Paul has also helped out this newspaper through the years, providing sound for candidate debates in the past, or for our hosting of the State Spelling Bee in March each year. First in, last out, and a pro every minute in between. That's Paul.

And as if his plate wasn't full enough, he was honored again two days later with the "Excellence in Business" award from the Blackstone Valley Tourism Council. He was lauded alongside longtime Providence Journal and Bulletin Managing Editor John Monaghan, a Cumberland resident entered into the Council's William Blackstone Society.

But the high point at Twin River last week were speeches by Dave and Bill Belisle, and the introduction by Dave's brother, John. Of course, everyone knows the Belisles. Sons of Manville, born to skate, Bill Belisle is now 84 and remains the legendary coach of Mount St. Charles Academy hockey, with an assist from his son, Dave. Many also know that, unofficially, Dave runs the team now, but his dad is still right there behind him on the bench, and in his head and heart.

Dave is also the Little League coach who delivered his now-famous speech to his Cumberland "boys of summer" at the Little League World Series in Williamsport, Pa. last year. Caught by ESPN cameras after his team lost, his inspiring and loving words to the team were noticed across America.

As we saw in that video, Dave can speak from the heart. And last week, he did it again, in professing his passion for Mount, his devotion to his Catholic faith, and his love for his father. He told the story of being in the locker room after the team's amazing 26-year run of consecutive state hockey championships came to an end, and how his father spoke with kindness to his players that night.

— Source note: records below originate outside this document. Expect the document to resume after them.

Section Ilock.
Context (s : kst) (a : cache) (jp : nat) (y : inode).
Hypothesis Hidle : idle dv s a.
Hypothesis Hy : itable (k_fs s) !! jp = Some y.
Hypothesis Hjp : (jp < NINODE)%nat.
Hypothesis Hfields : 1 <= i_ref y /\ i_valid y = 0 /\ i_dev y = dv.
Hypothesis Hfree : sl_locked (sleep_of (SLinode jp) s) = 0.
Notation ib := (iblock (sb (k_fs s)) (i_inum y)).
Hypothesis Hib : 0 <= ib < s_size (sb (k_fs s)) /\ s_size (sb (k_fs s)) < 2 ^ 31.
Let x := get_dinode (c_data a ib) (ioff (i_inum y)) y.
Hypothesis Htype : i_type x <> 0.

(** The inode table after [f] was stored at [jp]. *)
Let at_jp (f : inode) (t : kst) : kst := sino (fun _ => <[jp := f]> (itable (k_fs s))) t.

Lemma at_jp_lookup f t : itable (k_fs (at_jp f t)) !! jp = Some f.
Proof using All. cbn. apply list_lookup_insert_eq. by eapply lookup_lt_Some. Qed.
Lemma setinode_jp f g t : setinode jp g (at_jp f t) = Ok (tt, at_jp (g f) t).
Proof using All.
  rewrite (setinode_eq _ _ _ _ (at_jp_lookup f t)). do 2 f_equal. unfold at_jp, sino, set. cbn. by rewrite list_insert_insert_eq.
Qed.

(** The loads and stores once the block is in buffer [b]. *)
Section Read.
Context (s1 : kst) (b : nat).
Hypothesis R : holding dv s1 a ib b.
Hypothesis Hi1 : itable (k_fs s1) = itable (k_fs s).
Let o := ioff (i_inum y).
Let dip := dinode_at b (i_inum y).

Lemma dip_eq : dip = buf_data b + Z.of_nat o.
Proof using All.
  unfold dip, dinode_at, o, ioff. pose proof (Z.mod_pos_bound (i_inum y) IPB ltac:(done)). unfold sizeof_dinode. lia.
Qed.
Lemma read_start : s1 = at_jp y s1.
Proof using All. unfold at_jp. rewrite list_insert_id, <- Hi1 by done. unfold sino, set. by destruct s1 as [? ? ? ? ? [] ? ? ? ?]. Qed.
Lemma read_short f k : (k + 2 <= 64)%nat ->
  onram (ldshort (dip + Z.of_nat k)) (at_jp f s1) = Ok (i16 (get_le 2 (c_data a ib) (o + k)), at_jp f s1).
Proof using All.
  intros Hk. destruct (ho_buf _ _ _ _ _ R) as [Hb Hm]. pose proof (ioff_range (i_inum y)). apply onram_read.
  rewrite dip_eq, <- Z.add_assoc, <- Nat2Z.inj_add, <- (ho_block _ Hrounds _ _ _ _ R). apply ldshort_buf; [done|done|unfold o; lia].
Qed.
Lemma read_size f : onram (ld32 (di_size dip)) (at_jp f s1) = Ok (get_le 4 (c_data a ib) (o + 8), at_jp f s1).
Proof using All.
  destruct (ho_buf _ _ _ _ _ R) as [Hb Hm]. pose proof (ioff_range (i_inum y)). apply onram_read. unfold di_size, ld32.
  replace (dip + 8) with (buf_data b + Z.of_nat (o + 8)) by (rewrite dip_eq; lia). rewrite <- (ho_block _ Hrounds _ _ _ _ R).
  apply load_buf; [done|done|unfold o; lia].
Qed.
Lemma read_addrs f : onram (ld_words (Z.to_nat (NDIRECT + 1)) (di_addrs dip 0)) (at_jp f s1) = Ok (get_words (c_data a ib) (o + 12) 13, at_jp f s1).
Proof using All.
  destruct (ho_buf _ _ _ _ _ R) as [Hb Hm]. pose proof (ioff_range (i_inum y)). apply onram_read. unfold di_addrs.
  replace (dip + 12 + 4 * 0) with (buf_data b + Z.of_nat (o + 12)) by (rewrite dip_eq; lia). rewrite <- (ho_block _ Hrounds _ _ _ _ R).
  apply ld_words_buf; [done|done|unfold o; lia].
Qed.
Lemma read_release f : exists s2, brelse b (at_jp f s1) = Ok (tt, s2) /\ cached dv s2 a /\ outside (at_jp f s1) s2.
Proof using All.
  apply (idle_brelse dv Hrounds _ a ib b). destruct R as [C ? ? ?]. split; try done. by apply cached_sino.
Qed.
End Read.

Lemma ilock_ok : exists s', ilock (Some jp) s = Ok (tt, s') /\ cached dv s' a /\ itable (k_fs s') = <[jp := x]> (itable (k_fs s)) /\
  sl_locked (sleep_of (SLinode jp) s') = 1.
Proof using All.
  destruct Hfields as (Hr & Hv & Hd). destruct Hidle as (C & G & Dk). destruct (q_me _ (ca_quiet _ _ _ _ C)) as (p & pr & Hm & Hp).
  unfold ilock. rewrite (bind_ok _ _ _ _ _ (getinode_eq _ _ _ Hy)), (proj2 (Z.ltb_ge (i_ref y) 1)) by lia.
  set (s0 := set_sleep (SLinode jp) (Sleep 1 (sl_name (sleep_of (SLinode jp) s)) (p_pid pr)) s).
  assert (acquiresleep (SLinode jp) s = Ok (tt, s0)) as E0.
  { apply (acquiresleep_ok 8 _ s p pr); try done; [apply C|]. by apply (q_locks _ (ca_quiet _ _ _ _ C)). }
  rewrite (bind_ok _ _ _ _ _ E0), (bind_ok _ _ _ _ _ (getinode_eq s0 _ _ Hy)), Hv. cbn [Z.eqb]. rewrite (bind_ok getsb _ _ _ _ eq_refl).
  change (sb (k_fs s0)) with (sb (k_fs s)). assert (IBLOCK (i_inum y) (sb (k_fs s)) = ib) as -> by (unfold IBLOCK; rewrite u32_id; unfold iblock in *; lia).
  destruct (idle_bread dv Hrounds s0 a ib) as (b & s1 & E1 & R1 & O1); [by apply cached_isleep|done|apply Dk, Hib|].
  assert (itable (k_fs s1) = itable (k_fs s)) as Hi1 by exact (same_fs_itable _ _ (outside_fs _ _ O1)).
  rewrite Hd, (bind_ok _ _ _ _ _ E1), (read_start s1 b R1 Hi1). unfold di_type, di_major, di_minor, di_nlink.
  pose proof (read_short s1 b R1 Hi1 y 0%nat ltac:(lia)) as Ht. rewrite Z.add_0_r, Nat.add_0_r in Ht.
  rewrite (bind_ok _ _ _ _ _ Ht), (bind_ok _ _ _ _ _ (setinode_jp _ _ _)).
  rewrite (bind_ok _ _ _ _ _ (read_short s1 b R1 Hi1 _ 2%nat ltac:(lia))), (bind_ok _ _ _ _ _ (setinode_jp _ _ _)).
  rewrite (bind_ok _ _ _ _ _ (read_short s1 b R1 Hi1 _ 4%nat ltac:(lia))), (bind_ok _ _ _ _ _ (setinode_jp _ _ _)).
  rewrite (bind_ok _ _ _ _ _ (read_short s1 b R1 Hi1 _ 6%nat ltac:(lia))), (bind_ok _ _ _ _ _ (setinode_jp _ _ _)).
  rewrite (bind_ok _ _ _ _ _ (read_size s1 b R1 Hi1 _)), (bind_ok _ _ _ _ _ (setinode_jp _ _ _)).
  rewrite (bind_ok _ _ _ _ _ (read_addrs s1 b R1 Hi1 _)), (bind_ok _ _ _ _ _ (setinode_jp _ _ _)).
  set (f := y <| i_type := _ |> <| i_major := _ |> <| i_minor := _ |> <| i_nlink := _ |> <| i_size := _ |> <| i_addrs := _ |>).
  destruct (read_release s1 b R1 Hi1 f) as (s2 & E2 & C2 & O2). rewrite (bind_ok _ _ _ _ _ E2).
  assert (itable (k_fs s2) = <[jp := f]> (itable (k_fs s))) as Hi2 by exact (same_fs_itable _ _ (outside_fs _ _ O2)).
  assert (itable (k_fs s2) !! jp = Some f) as Hf by (rewrite Hi2; apply list_lookup_insert_eq; by eapply lookup_lt_Some).
  rewrite (bind_ok _ _ _ _ _ (setinode_eq _ _ _ _ Hf)), (proj2 (Z.eqb_neq _ 0) Htype : (i16 _ =? 0) = false).
  eexists. split_and!; [reflexivity|by apply cached_sino| |].
  - change (<[jp := f <| i_valid := 1 |>]> (itable (k_fs s2)) = <[jp := x]> (itable (k_fs s))). rewrite Hi2, list_insert_insert_eq. unfold x, get_dinode, f. reflexivity.
  - change (sl_locked (sleep_of (SLinode jp) s2) = 1). rewrite (o_isleep _ _ O2). change (sl_locked (sleep_of (SLinode jp) s1) = 1).
    rewrite (o_isleep _ _ O1). unfold s0. by rewrite sleep_of_set.
Qed.
End Ilock.

Section Writei.
Context (s : kst) (a : cache) (hb : list Z) (ip : nat) (x : inode) (src0 off0 n : Z).
Notation D := (c_data a).
Hypothesis F : file_in dv s a hb ip x.
Hypothesis Hoff : 0 <= off0 /\ 0 <= n /\ off0 <= i_size x /\ off0 + n <= MAXFILE * BSIZE.
(** The number of blocks that the bytes are in. *)
Definition nblk : nat := rmu off0 n (0, off0, src0).
(** Their indices in the file. *)
Definition wJ (i : Z) : Prop := 0 < n /\ off0 / BSIZE <= i <= (off0 + n - 1) / BSIZE.
Hypothesis Hfree : free_atleast (sb (k_fs s)) D (2 * nblk).
Hypothesis Hlen : (S (length hb + 6 * nblk) < NBUF)%nat.
Hypothesis Hsrc : plain src0 n.
Hypothesis Hback : ram_lo (k_mem s) <= src0 /\ src0 + n <= ram_hi (k_mem s).

(** The bytes after [tot] of them were written. *)
Definition wbytes (tot : Z) (D' : Z -> list Z) (x' : inode) : Prop := forall j, 0 <= j < i_size x \/ off0 <= j < off0 + tot ->
  fblock D' x' (j / BSIZE) <> 0 /\
  fbyte D' x' j = if decide (off0 <= j < off0 + tot) then byte_at (k_mem s) (src0 + (j - off0)) else fbyte D x j.

Record winv (y : Z * Z * Z) (t : kst) : Prop := WInv {
  wi_tot : 0 <= y.1.1 <= n;
  wi_off : y.1.2 = off0 + y.1.1;
  wi_src : y.2 = src0 + y.1.1;
  wi_to : exists c a' hb' x', file_to dv wJ s a hb ip x t a' hb' x' (2 * c) (6 * c) /\ (c + rmu off0 n y <= nblk)%nat /\
    wbytes y.1.1 (c_data a') x'
}.

Definition writei_body (y : Z * Z * Z) : K (Z * Z * Z + Z * Z) :=
  let '(tot, off, src) := y in
  if tot <? n then
    addr <- bmap ip (off / BSIZE) ;;
    if addr =? 0 then ret (inr (tot, off))
    else
      i <- getinode ip ;;
      bp <- bread (i_dev i) addr ;;
      let m := Z.min (u32 (n - tot)) (BSIZE - off mod BSIZE) in
      r <- either_copyin (buf_data bp + off mod BSIZE) false src m ;;
      if r =? -1 then
        brelse bp ;;;
        ret (inr (tot, off))
      else
        log_write bp ;;;
        brelse bp ;;;
        ret (inl (u32 (tot + m), u32 (off + m), u64 (src + m)))
  else ret (inr (tot, off)).

Lemma wbytes_step tot m D1 x1 D2 x2 t :
  0 <= tot -> 0 < m -> tot + m <= n -> same_off (fun y => in_bufs y \/ darea y) (k_mem s) (k_mem t) -> wbytes tot D1 x1 ->
  (forall j, 0 <= j < MAXFILE * BSIZE -> fblock D1 x1 (j / BSIZE) <> 0 \/ off0 + tot <= j < off0 + tot + m ->
    fblock D2 x2 (j / BSIZE) <> 0 /\ fbyte D2 x2 j =
      if decide (off0 + tot <= j < off0 + tot + m) then byte_at (k_mem t) (src0 + tot + (j - (off0 + tot))) else fbyte D1 x1 j) ->
  wbytes (tot + m) D2 x2.
Proof using All.
  intros Ht Hm Hn (_ & _ & Hs) W Hst j Hj. destruct (fw_size _ _ _ (fi_wf _ _ _ _ _ _ F)) as [_ Hsz].
  assert (0 <= j < MAXFILE * BSIZE) as Hjr by lia.
  destruct (decide (off0 + tot <= j < off0 + tot + m)) as [Hin|Hin].
  - destruct (Hst j Hjr (or_intror Hin)) as [? E]. split; [done|]. rewrite E, !decide_True by lia.
    replace (src0 + tot + (j - (off0 + tot))) with (src0 + (j - off0)) by lia. apply Hs.
    pose proof (Hsrc (src0 + (j - off0)) ltac:(lia)). tauto.
  - destruct (W j) as [Hp Eb]; [lia|]. destruct (Hst j Hjr (or_introl Hp)) as [? E]. split; [done|].
    rewrite E, decide_False, Eb by done. destruct (decide (off0 <= j < off0 + tot)); [by rewrite decide_True by lia|by rewrite decide_False by lia].
Qed.

Lemma writei_step y t : winv y t -> exists r t', writei_body y t = Ok (r, t') /\
  match r with inl y' => winv y' t' /\ (rmu off0 n y' < rmu off0 n y)%nat
  | inr p => p = (n, off0 + n) /\ winv (n, off0 + n, src0 + n) t' end.
Proof using All.
  destruct y as [[tot off] src]. intros [Ht Ho Hd (c & a1 & hb1 & x1 & T & Hc & Hb)]. cbn [fst snd] in *. subst off src. unfold writei_body.
  destruct (Z.ltb_spec tot n) as [Hlt|Hge]; cycle 1.
  { assert (tot = n) as -> by lia. exists (inr (n, off0 + n)), t. split_and!; try done. split; cbn [fst snd]; try done. by exists c, a1, hb1, x1. }
  pose proof (rmu_less off0 n ltac:(lia) tot (src0 + tot) Ht Hlt) as Hmu. cbv zeta in Hmu.
  set (off := off0 + tot) in *. set (m := Z.min (n - tot) (BSIZE - off mod BSIZE)) in *.
  pose proof (Z.mod_pos_bound off BSIZE ltac:(done)) as Hm. assert (off = off0 + tot) as Eoff by done.
  assert (0 < m <= n - tot /\ off mod BSIZE + m <= BSIZE) as [Hm0 Hm1] by (unfold m; lia).
  pose proof (ft_in _ _ _ _ _ _ _ _ _ _ _ _ _ T) as F1. pose proof (ft_frame _ _ _ _ _ _ _ _ _ _ _ _ _ T) as W1.
  pose proof (ft_len _ _ _ _ _ _ _ _ _ _ _ _ _ T) as Hl1. destruct (wframe_mem _ _ W1) as (Hlo & Hhi & _).
  assert (off / BSIZE < MAXFILE) as Hi by (change (MAXFILE * BSIZE) with 274432 in *; change MAXFILE with 268; change BSIZE with 1024; Z.div_mod_to_equations; lia).
  destruct (write_chunk dv Hrounds wJ t a1 hb1 ip x1 off m (src0 + tot) (2 * (nblk - c) - 2)) as
    (addr & t1 & x2 & b & t2 & t3 & t4 & a2 & hb2 & E1 & Ha & Ex & Ed & E2 & E3 & E4 & T2 & Hst); try done; try lia.
  { split; [lia|]. split; apply Z.div_le_mono; done || lia. }
  { rewrite (wframe_sb _ _ W1). apply (ft_free _ _ _ _ _ _ _ _ _ _ _ _ _ T). eapply free_weaken; [|exact Hfree]. lia. }
  { intros y Hy. apply Hsrc. lia. }
  rewrite (bind_ok _ _ _ _ _ E1), (proj2 (Z.eqb_neq addr 0) Ha), (bind_ok _ _ _ _ _ (getinode_eq _ _ _ Ex)), Ed, (bind_ok _ _ _ _ _ E2).
  rewrite (u32_id (n - tot)) by (change (MAXFILE * BSIZE) with 274432 in *; lia). cbv zeta. fold m.
  rewrite (bind_ok _ _ _ _ _ E3). cbn [Z.eqb]. rewrite (bind_seq _ _ _ _ _ _ E4).
  destruct (ca_backed _ _ _ _ (io_cached _ _ _ _ _ (fi_op _ _ _ _ _ _ F))) as (B1 & B2 & _).
  rewrite !u32_id, u64_id by (change (MAXFILE * BSIZE) with 274432 in *; lia).
  eexists (inl _), t4. split; [reflexivity|]. split; [|exact Hmu]. split; cbn [fst snd]; try lia.
  exists (S c), a2, hb2, x2. split_and!; [|lia|].
  - eapply file_to_weaken; [..|eapply (file_to_trans dv Hrounds); [exact T|exact T2]]; lia.
  - eapply wbytes_step; [lia|lia|lia|apply (wframe_mem _ _ W1)|exact Hb|exact Hst].
Qed.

In his measured way, Dave let the world know that the words he spoke to his Little Leaguers were his dad's words, an ability passed from father to son, and that none of this would have happened without Bill Belisle.

I remember being at Diamond Hill Park with Dave's Little League team of 2011 came home from Williamsport, and speaking to Bill as we waited for the bus to arrive. He was so thrilled that the limelight was on his son for a change, and not on him. He loved being in the background. But last week, Dave made sure that would not happen.

As for the Belisles' big night: Another nice guy, retired school principal Gene Peloquin, made that happen.

There are so many other caring people out there, and this fall weekend, if you stop and look, you'll see a lot of them. They might be Rotarians and Lions volunteering at the Scituate Arts Festival, or at Autumnfest, or seating you at the Stadium Theatre. If you can, take a minute to say "thanks," and take another moment to thank God they are in your life, even if only briefly. They make all of our lives richer.

Ward is publisher of The Valley Breeze newspapers.